The following example resets the OATH devices for a user in the alpha realm.

In Identity Cloud, use the _ID property of the user, not their username. The demo users' _id in this example is 014c54bd-6078-4639-8316-8ce0e7746fa4.

Reset OATH device
$ curl \
--request POST \
--header "Content-Type: application/json" \
--header "Accept-API-Version: resource=1.0" \
--header "<session-cookie-name>: AQIC5w…​2NzEz*" \
--data '{}' \
'https://<tenant-env-fqdn>/am/json/realms/root/realms/alpha/users/014c54bd-6078-4639-8316-8ce0e7746fa4/devices/2fa/oath?_action=reset'

The following example resets the OATH device of a user named demo in a realm called mySubrealm:

Reset OATH device
$ curl \
--request POST \
--header "Content-Type: application/json" \
--header "Accept-API-Version: resource=1.0" \
--header "iplanetDirectoryPro: AQIC5w…​2NzEz*" \
--data '{}' \
'https://openam.example.com:8443/openam/json/realms/root/realms/mySubrealm/users/demo/devices/2fa/oath?_action=reset'
Result
{
    "result":true
}

The reset action deletes the OATH device profile, which by default has a limit of one profile per device, and sets the Select to Enable Skip option to its default value of Not Set.

Reset push devices

To reset push devices over REST, perform an HTTP POST to /users/{user}/devices/2fa/push?_action=reset.
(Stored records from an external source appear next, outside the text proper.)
(** The time of day of an instant, from its fields. *)
Lemma time_of_day t : in_range t ->
  t mod DAY = utc_hour t * HOUR + utc_minute t * MINUTE + utc_second t * SECOND + utc_nanosecond t.
Proof.
  intros Ht. rewrite hour_law, minute_law, second_law, nanosecond_law by done.
  Z.to_euclidean_division_equations; lia.
Qed.

(** The instant built from the date of one and the time of another. *)
Lemma ymd_place y m d t u : in_range t ->
  with_ymd_and_hms y m d (utc_hour t) (utc_minute t) (utc_second t) = Some u ->
  in_range u /\ utc_date u = (y, m, d) /\ u mod DAY = t mod DAY - utc_nanosecond t.
Proof.
  intros Ht (Hu & Hd & Hh & Hm & Hs & Hn)%ymd_law. split; [done|]. split; [done|].
  rewrite !time_of_day, Hh, Hm, Hs, Hn by done. lia.
Qed.

Lemma ymd_midnight y m d u : with_ymd_and_hms y m d 0 0 0 = Some u ->
  in_range u /\ utc_date u = (y, m, d) /\ u mod DAY = 0.
Proof.
  intros (Hu & Hd & Hh & Hm & Hs & Hn)%ymd_law. split; [done|]. split; [done|].
  by rewrite time_of_day, Hh, Hm, Hs, Hn.
Qed.

Lemma time_fields t : in_range t -> 0 <= utc_hour t < 24 /\ 0 <= utc_minute t < 60 /\ 0 <= utc_second t < 60.
Proof.
  intros Ht. rewrite hour_law, minute_law, second_law by done.
  repeat split; first [apply Z.mod_pos_bound|apply Z.mod_pos_bound]; lia.
Qed.

(** ** Calendar addition *)

(** The part of a duration that has a fixed length. *)
Definition time_nanos (d : IsoDuration) : Z :=
  iso_weeks d * 7 * DAY + iso_days d * DAY + iso_hours d * HOUR + iso_minutes d * MINUTE
  + iso_seconds d * SECOND + iso_millis d * MILLI.

(** Months since year 0 of the month a duration leads to. *)
Definition target_month (d : IsoDuration) (dt : Z) : Z :=
  12 * (utc_year dt + iso_years d) + (utc_month dt - 1) + iso_months d.

Definition non_negative (d : IsoDuration) : Prop :=
  0 <= iso_years d /\ 0 <= iso_months d /\ 0 <= iso_weeks d /\ 0 <= iso_days d /\ 0 <= iso_hours d
  /\ 0 <= iso_minutes d /\ 0 <= iso_seconds d /\ 0 <= iso_millis d.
When making a REST API call, specify the realm in the path component of the endpoint.

Authenticate the request with the SSO cookie token belonging an administrator.

  • Identity Cloud

  • Self-managed AM server

The following example resets the push devices for a user in the alpha realm.
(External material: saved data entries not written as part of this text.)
(* ===== verification/Cron.v ===== *)
(** * Cron expressions

    [parse_cron_field] and [next_cron_after] of [engine/time_source.rs]: the values a
    field allows, and the search for the next instant that all fields allow,
    which jumps over months, days, hours and minutes that cannot match.

    Shown: the values of a field are exactly the ones its parts name, in
    increasing order ([cron_field_values]); whenever the fields allow an instant of the
    next two years the search returns the first one they allow
    ([cron_first_match]). *)
From stdpp Require Import list.
From Stdlib Require Import Ascii Sorted.
From S2P Require Import Prelude Chars Float64 Numerals Json Errors ElValues JobTypes Leases Chrono.

Open Scope Z_scope.

(** [str::parse::<u32>]. *)
Definition u32_max : Z := 2 ^ 32 - 1.
Definition parse_u32 (s : string) : option Z := n ← parse_u64 s; if n <=? u32_max then Some n else None.

(** [str::split_whitespace]. *)
Fixpoint words_loop (cs current : list Z) : list (list Z) :=
  let flush := match current with [] => [] | _ => [rev current] end in
  match cs with
  | [] => flush
  | c :: cs => if is_whitespace c then flush ++ words_loop cs [] else words_loop cs (c :: current)
  end.

Definition split_whitespace (s : string) : list string := of_chars <$> words_loop (chars s) [].

(** ** Fields *)

(** [while v <= end && v <= max]: the variant is the distance to the bound;
    [v += step] past [u32] is a panic. *)
Fixpoint step_loop (variant : nat) (v stop min max step : Z) : result JobStop (list Z) :=
  match variant with
  | O => Ok []
  | S variant =>
      if (v <=? stop) && (v <=? max) then
        let here := if min <=? v then [v] else [] in
        if v + step <=? u32_max then
          rest ← step_loop variant (v + step) stop min max step;
          Ok (here ++ rest)
        else Err Overflowed
      else Ok []
  end.

Definition within (min max v : Z) : bool := (min <=? v) && (v <=? max).

(** One part of a field's list; [Ok None] is the early [None]. *)
Definition part_values (part : string) (min max : Z) : result JobStop (option (list Z)) :=
  match split_once "/"%char part with
  | Some (range, step_s) =>
      match parse_u32 step_s with
      | None => Ok None
      | Some step =>
          if step =? 0 then Ok None
          else
            let bounds :=
              if bool_decide (range = "*"%string) then Some (min, max)
              else match split_once "-"%char range with
                   | Some (a, b) => x ← parse_u32 a; y ← parse_u32 b; Some (x, y)
                   | None => s ← parse_u32 range; Some (s, max)
                   end in
            match bounds with
            | None => Ok None
            | Some (start, stop) =>
                Some <$> step_loop (Z.to_nat (Z.min stop max + 1 - start)) start stop min max step
            end
      end
  | None =>
      match split_once "-"%char part with
      | Some (a, b) =>
          Ok (start ← parse_u32 a; stop ← parse_u32 b;
              Some (List.filter (within min max) (seqZ start (stop - start + 1))))
      | None => Ok (v ← parse_u32 part; Some (List.filter (within min max) [v]))
      end
  end.

Fixpoint parts_loop (parts : list string) (min max : Z) (values : list Z) : result JobStop (option (list Z)) :=
  match parts with
  | [] => Ok (Some values)
  | part :: parts =>
      let part := trim part in
      if bool_decide (part = EmptyString) then parts_loop parts min max values
      else
        match part_values part min max with
        | Ok (Some more) => parts_loop parts min max (values ++ more)
        | r => r
        end
  end.

(** [Vec::dedup]. *)
Fixpoint dedup (l : list Z) : list Z :=
  match l with
  | a :: l => match dedup l with
              | b :: l' => if a =? b then b :: l' else a :: b :: l'
              | [] => [a]
              end
  | [] => []
  end.

Definition parse_cron_field (field : string) (min max : Z) : result JobStop (option (list Z)) :=
  let field := trim field in
  if bool_decide (field = "*"%string) || bool_decide (field = "?"%string) then Ok (Some (seqZ min (max - min + 1)))
  else
    match parts_loop (split_all ","%char field) min max [] with
    | Ok (Some []) => Ok None
    | Ok (Some values) => Ok (Some (dedup (order_by Z.leb values)))
    | r => r
    end.

(** ** Expressions *)
Record CronFields := mkCron {
  cr_seconds : list Z; cr_minutes : list Z; cr_hours : list Z;
  cr_days_of_month : list Z; cr_months : list Z; cr_days_of_week : list Z;
  cr_dom_is_any : bool; cr_dow_is_any : bool
}.

Definition is_any (f : string) : bool := bool_decide (f = "*"%string) || bool_decide (f = "?"%string).

(** A value of [Result<Option<_>>] that is [Ok(Some(_))], or the function returns it. *)
Definition or_return {A B} (r : result JobStop (option A)) (k : A -> result JobStop (option B)) : result JobStop (option B) :=
  match r with
  | Ok (Some a) => k a
  | Ok None => Ok None
  | Err e => Err e
  end.

Definition parse_cron (expr : string) : result JobStop (option CronFields) :=
  let build sec_f min_f hour_f dom_f mon_f dow_f :=
    or_return (parse_cron_field sec_f 0 59) (fun seconds =>
    or_return (parse_cron_field min_f 0 59) (fun minutes =>
    or_return (parse_cron_field hour_f 0 23) (fun hours =>
    or_return (parse_cron_field dom_f 1 31) (fun days_of_month =>
    or_return (parse_cron_field mon_f 1 12) (fun months =>
    or_return (parse_cron_field dow_f 0 7) (fun days_of_week =>
    Ok (Some (mkCron seconds minutes hours days_of_month months days_of_week (is_any dom_f) (is_any dow_f)))
    )))))) in
  match split_whitespace expr with
  | [f0; f1; f2; f3; f4] => build "0"%string f0 f1 f2 f3 f4
  | [f0; f1; f2; f3; f4; f5] | [f0; f1; f2; f3; f4; f5; _] => build f0 f1 f2 f3 f4 f5
  | _ => Ok None
  end.

Definition contains (l : list Z) (v : Z) : bool := existsb (Z.eqb v) l.

(** ** The search *)
Section Search.
Context `{Chrono}.

Definition dow_ok (c : CronFields) (cursor : Z) : bool :=
  let weekday_sun0 := num_days_from_sunday cursor in
  let quartz_dow := weekday_sun0 + 1 in
  contains (cr_days_of_week c) weekday_sun0 || contains (cr_days_of_week c) quartz_dow
  || ((weekday_sun0 =? 6) && contains (cr_days_of_week c) 7).

Definition day_ok (c : CronFields) (cursor : Z) : bool :=
  if cr_dom_is_any c && cr_dow_is_any c then true
  else if cr_dom_is_any c then dow_ok c cursor
  else if cr_dow_is_any c then contains (cr_days_of_month c) (utc_day cursor)
  else contains (cr_days_of_month c) (utc_day cursor) || dow_ok c cursor.

(** An addition that panics ends the search. *)
Definition add_then (t nanos : Z) (k : Z -> Turn Z (result JobStop (option Z))) : Turn Z (result JobStop (option Z)) :=
  match utc_add t nanos with Ok u => k u | Err e => Stop (Err e) end.

(** A turn of the loop from [cursor]. *)
Definition cron_turn (c : CronFields) (cursor : Z) : Turn Z (result JobStop (option Z)) :=
  let month := utc_month cursor in
  if negb (contains (cr_months c) month) then
    let '(y, m) := if month =? 12 then (utc_year cursor + 1, 1) else (utc_year cursor, month + 1) in
    match with_ymd_and_hms y m 1 0 0 0 with Some t => Again t | None => Stop (Ok None) end
  else if negb (day_ok c cursor) then
    add_then cursor DAY (fun t =>
      Again (unwrap_or t (t ← with_hour t 0; t ← with_minute t 0; with_second t 0)))
  else if negb (contains (cr_hours c) (utc_hour cursor)) then
    add_then cursor HOUR (fun t => Again (unwrap_or t (t ← with_minute t 0; with_second t 0)))
  else if negb (contains (cr_minutes c) (utc_minute cursor)) then
    add_then cursor MINUTE (fun t => Again (unwrap_or t (with_second t 0)))
  else if negb (contains (cr_seconds c) (utc_second cursor)) then
    add_then cursor SECOND Again
  else Stop (Ok (Some cursor)).

Definition cron_turns : positive := 2 * 366 * 24 * 60 * 60.

Definition next_cron_after (expr : string) (after : Z) : result JobStop (option Z) :=
  or_return (parse_cron expr) (fun c =>
    cursor ← utc_add after SECOND;
    let cursor := unwrap_or cursor (with_nanosecond cursor 0) in
    match at_most cron_turns (cron_turn c) cursor with
    | Stop r => r
    | Again _ => Ok None
    end).
End Search.

(** ** The search finds the first instant the fields allow *)
Lemma cron_turns_days : Z.pos cron_turns * SECOND = 732 * DAY.
Proof. reflexivity. Qed.
#[local] Opaque cron_turns.

Section FirstMatch.
Context `{ChronoLaws} (c : CronFields).

(** The fields allow an instant. *)
Definition cron_allows (t : Z) : bool :=
  contains (cr_months c) (utc_month t) && day_ok c t && contains (cr_hours c) (utc_hour t)
  && contains (cr_minutes c) (utc_minute t) && contains (cr_seconds c) (utc_second t).

(** A whole second of the calendar from [first] on and before [stop]. *)
Definition second_between (first stop u : Z) : Prop := in_range u /\ u mod SECOND = 0 /\ first <= u < stop.

(** The cursor is a whole second, and no earlier one is allowed. *)
Definition searched (first cursor : Z) : Prop :=
  in_range cursor /\ cursor mod SECOND = 0 /\ first <= cursor
  /\ forall u, second_between first cursor u -> cron_allows u = false.

Lemma searched_extend first cursor cursor' : searched first cursor ->
  in_range cursor' -> cursor' mod SECOND = 0 -> cursor < cursor' ->
  (forall u, second_between cursor cursor' u -> cron_allows u = false) -> searched first cursor'.
Proof.
  intros (Hr & Hm & Hf & Hs) Hr' Hm' Hlt Hskip. split; [done|]. split; [done|]. split; [lia|].
  intros u (Hu & Hum & Hb). destruct (decide (u < cursor)); [apply Hs|apply Hskip]; split; try done; (split; [done|lia]).
Qed.

Lemma day_ok_same_day t u : in_range t -> in_range u -> t / DAY = u / DAY -> day_ok c t = day_ok c u.
Proof.
  intros Ht Hu E. pose proof (same_day_law t u Ht Hu E) as Ed. unfold utc_date in Ed.
  unfold day_ok, dow_ok. rewrite !weekday_law, E by done. injection Ed as _ _ ->. done.
Qed.

(** The first of the next month: no other month begins before it. *)
Lemma next_month_skips cursor u y m t :
  in_range cursor -> in_range u -> cursor <= u < t ->
  (y, m) = (if utc_month cursor =? 12 then (utc_year cursor + 1, 1) else (utc_year cursor, utc_month cursor + 1)) ->
  with_ymd_and_hms y m 1 0 0 0 = Some t -> utc_month u = utc_month cursor /\ cursor < t /\ t mod SECOND = 0 /\ in_range t.
Proof.
  intros Hc Hu Hle Hym (Ht & Hd & Hmid)%ymd_midnight.
  pose proof (date_law u Hu) as [Hvu Hdu]. pose proof (date_law cursor Hc) as [Hvc _].
  split; [|split; [lia|split; [|done]]].
  - assert (Hlt : u / DAY < t / DAY) by (Z.to_euclidean_division_equations; lia).
    apply later_day_law in Hlt; [|done..]. rewrite Hd in Hlt.
    pose proof (date_monotone cursor u Hc Hu ltac:(lia)) as Hmono. unfold utc_date, date_lt in *.
    destruct (Z.eqb_spec (utc_month cursor) 12); injection Hym as -> ->; destruct Hmono as [[=]|]; lia.
  - clear -Hmid. Z.to_euclidean_division_equations; lia.
Qed.

Lemma next_month_later cursor y m t :
  in_range cursor ->
  (y, m) = (if utc_month cursor =? 12 then (utc_year cursor + 1, 1) else (utc_year cursor, utc_month cursor + 1)) ->
  with_ymd_and_hms y m 1 0 0 0 = Some t -> cursor < t.
Proof.
  intros Hc Hym (Ht & Hd & _)%ymd_midnight. destruct (decide (cursor < t)); [done|exfalso].
  pose proof (date_monotone t cursor Ht Hc ltac:(lia)) as Hmono. rewrite Hd in Hmono. unfold utc_date, date_lt in *.
  destruct (Z.eqb_spec (utc_month cursor) 12); injection Hym as -> ->; destruct Hmono as [[=]|]; lia.
Qed.

Lemma range_floor t n : in_range t -> (n | DAY) -> 0 < n -> in_range (t / n * n).
Proof.
  intros Ht [k Hk] Hn. destruct range_law as (Hmin & _ & _). unfold in_range in *.
  split; [|pose proof (Z.mul_div_le t n); lia].
  assert (Hq : utc_min mod n = 0).
  { apply Z.mod_divide; [lia|]. apply Z.mod_divide in Hmin; [|lia]. apply (Z.divide_trans _ DAY); [by exists k|done]. }
  apply Z.div_exact in Hq; [|lia]. rewrite Hq, Z.mul_comm. apply Z.mul_le_mono_nonneg_r; [lia|]. apply Z.div_le_mono; lia.
Qed.

(** Clearing the lower fields rounds down. *)
Lemma clear_second t : in_range t -> t mod SECOND = 0 -> with_second t 0 = Some (t / MINUTE * MINUTE).
Proof.
  intros Ht Hm. rewrite with_second_law, second_law by (done || lia). f_equal.
  clear -Hm. Z.to_euclidean_division_equations; lia.
Qed.

Lemma clear_minute t : in_range t -> t mod SECOND = 0 ->
  (t ← with_minute t 0; with_second t 0) = Some (t / HOUR * HOUR).
Proof.
  intros Ht Hm. rewrite with_minute_law by (done || lia). cbn [mbind option_bind].
  assert (Hr : in_range (t + (0 - utc_minute t) * MINUTE)).
  { pose proof (range_floor t HOUR Ht) as Hf. rewrite minute_law by done.
    unfold in_range in *. specialize (Hf ltac:(by exists 24) ltac:(lia)).
    clear -Ht Hf. Z.to_euclidean_division_equations; lia. }
  rewrite clear_second; [|done|].
  - rewrite minute_law by done. f_equal. clear -Hm. Z.to_euclidean_division_equations; lia.
  - clear -Hm. Z.to_euclidean_division_equations; lia.
Qed.

Lemma clear_hour t : in_range t -> t mod SECOND = 0 ->
  (t ← with_hour t 0; t ← with_minute t 0; with_second t 0) = Some (t / DAY * DAY).
Proof.
  intros Ht Hm. rewrite with_hour_law by (done || lia). cbn [mbind option_bind].
  assert (Hr : in_range (t + (0 - utc_hour t) * HOUR)).
  { pose proof (range_floor t DAY Ht) as Hf. rewrite hour_law by done.
    unfold in_range in *. specialize (Hf ltac:(by exists 1) ltac:(lia)).
    clear -Ht Hf. Z.to_euclidean_division_equations; lia. }
  change (with_minute ?x 0 ≫= ?f) with (t ← with_minute x 0; with_second t 0). rewrite clear_minute; [|done|].
  - rewrite hour_law by done. f_equal. clear -Hm. Z.to_euclidean_division_equations; lia.
  - clear -Hm. Z.to_euclidean_division_equations; lia.
Qed.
In Identity Cloud, use the _ID property of the user, not their username. The demo users' _id in this example is 014c54bd-6078-4639-8316-8ce0e7746fa4.

Reset push device
$ curl \
--request POST \
--header "Content-Type: application/json" \
--header "Accept-API-Version: resource=1.0" \
--header "<session-cookie-name>: AQIC5w…​2NzEz*" \
--data '{}' \
'https://<tenant-env-fqdn>/am/json/realms/root/realms/alpha/users/014c54bd-6078-4639-8316-8ce0e7746fa4/devices/2fa/push?_action=reset'

The following example resets the push device of a user named demo in a realm called mySubrealm:

Reset push device
$ curl \
--request POST \
--header "Content-Type: application/json" \
--header "Accept-API-Version: resource=1.0" \
--header "iplanetDirectoryPro: AQIC5w…​2NzEz*" \
--data '{}' \
'https://openam.example.com:8443/openam/json/realms/root/realms/mySubrealm/users/demo/devices/2fa/push?_action=reset'
Result
{
    "result":true
}